Torino

 

Grigio plumbeo

di Silvia Sacerdote Di Chio

 

In un clima opprimente di generale stanchezza ieri sera è stata votata, dalla maggioranza del consiglio della Comunità ebraica di Torino, la revoca del rabbino capo. Dopo due anni di riunioni in cui si discuteva di revoca lungamente e con toni accesi si è giunti alla fine, dopo i numerosi rinvii, all’esame del parere della Consulta (che tutti i presenti conoscevano quasi a memoria) con la consapevolezza dell’inutilità di ogni osservazione in proposito perché ognuno aveva ben presente l’opinione degli altri. E allora pochi aggiustamenti formali alla delibera, virgole, maiuscole… votazione e nostre dichiarazioni di voto contrario con un po’ di ideologia e un po’ di attenzione ad argomenti amministrativi, comunque essenziali per un consiglio che in ogni caso deve amministrare anche se abbiamo sempre cercato di vederlo diversamente e con un più ampio respiro.

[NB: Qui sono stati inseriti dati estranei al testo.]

(* ===== verification/K8s.v ===== *)
(** * Kubernetes data and the calls a component makes

    The fields of the metav1 and corev1 types that the program reads or
    writes, the custom resources of [api/v1alpha1], and the signature of calls:
    the API server (controller-runtime's [client.Client]), the clock, the node
    agent, the sidecars and HTTP. *)
From S2P Require Import Prelude GoStrings.

(** ** metav1 *)
Definition Time := Z.  (* nanoseconds since the epoch *)

Record NamespacedName := mkName { nn_Namespace : string; nn_Name : string }.

Record OwnerReference := mkOwner {
  or_APIVersion : string; or_Kind : string; or_Name : string; or_UID : string;
  or_Controller : option bool; or_BlockOwnerDeletion : option bool }.

Record ObjectMeta := mkMeta {
  om_Name : string; om_Namespace : string; om_UID : string;
  om_ResourceVersion : string;
  om_Labels : gmap string string; om_Finalizers : list string;
  om_OwnerReferences : list OwnerReference;
  om_DeletionTimestamp : option Time }.

(** [metav1.ObjectMeta{Name: name, Namespace: ns}] *)
Definition newMeta (name ns : string) : ObjectMeta :=
  mkMeta name ns "" "" ∅ [] [] None.
Definition set_OwnerReferences (os : list OwnerReference) (m : ObjectMeta) :=
  mkMeta (om_Name m) (om_Namespace m) (om_UID m) (om_ResourceVersion m)
    (om_Labels m) (om_Finalizers m) os (om_DeletionTimestamp m).
Definition set_Finalizers (fs : list string) (m : ObjectMeta) :=
  mkMeta (om_Name m) (om_Namespace m) (om_UID m) (om_ResourceVersion m)
    (om_Labels m) fs (om_OwnerReferences m) (om_DeletionTimestamp m).

Record Condition := mkCondition {
  cond_Type : string; cond_Status : string; cond_ObservedGeneration : Z;
  cond_LastTransitionTime : Time; cond_Reason : string; cond_Message : string }.
Definition ConditionTrue := "True".
Definition ConditionFalse := "False".

(** ** corev1 *)
Inductive EnvVarSource :=
  | FieldRef (FieldPath : string)
  | ConfigMapKeyRef (name key : string) (optional : option bool).
Record EnvVar := mkEnv {
  env_Name : string; env_Value : string; env_ValueFrom : option EnvVarSource }.
Record VolumeMount := mkMount { vm_Name : string; vm_MountPath : string }.
Record Container := mkContainer {
  c_Name : string; c_Image : string; c_Args : list string; c_Env : list EnvVar;
  c_VolumeMounts : list VolumeMount; c_Privileged : option bool }.
Inductive VolumeSource := HostPath (path : string) | EmptyDir.
Record PodVolume := mkPodVolume { pv_Name : string; pv_Source : VolumeSource }.
Record PodSpec := mkPodSpec {
  ps_NodeName : string; ps_RestartPolicy : string;
  ps_Volumes : list PodVolume; ps_Containers : list Container }.
Record PodStatus := mkPodStatus {
  pst_Phase : string; pst_PodIP : string;
  pst_ContainerReady : list bool  (* ContainerStatuses[i].Ready *) }.
Record Pod := mkPod {
  pod_meta : ObjectMeta; pod_spec : PodSpec; pod_status : PodStatus }.
Definition PodRunning := "Running".
Definition pod_set_owners (os : list OwnerReference) (p : Pod) : Pod :=
  mkPod (set_OwnerReferences os (pod_meta p)) (pod_spec p) (pod_status p).

Record Node := mkNode { node_meta : ObjectMeta }.
Record ConfigMap := mkConfigMap {
  cm_meta : ObjectMeta; cm_Data : gmap string string }.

Cosa ci aspetta adesso? Alcuni mesi per l’iter del ricorso al collegio arbitrale, se il Rabbino deciderà di ricorrervi, durante i quali il clima pesante di questi due anni difficilmente migliorerà ed alla fine, qualunque sia l’esito della vicenda, una comunità che vedrà per lungo tempo non solo ‘vicini’ e ‘lontani’ (classificazioni generiche utilizzate fin qui per rendere l’idea della situazione che, peraltro, non è migliorata in questi due anni) ma anche ‘vinti’ e ‘vincitori’ e fra questi si divideranno con maggiore evidenza i ‘vicini’ per i quali frequentare la comunità diventerà sempre più faticoso. Dire che forse la consulta rabbinica non aveva tutti i torti ad invitare ad una composizione è troppo facile.

Sarà un compito veramente difficile venire fuori da una crisi così grave e questa maggioranza dovrà dare prova di capacità che per ora non sono emerse e che forse ha tenuto in serbo per fronteggiare l’attuale situazione.

Questa è la speranza che, com’è noto, è l’ultima a morire.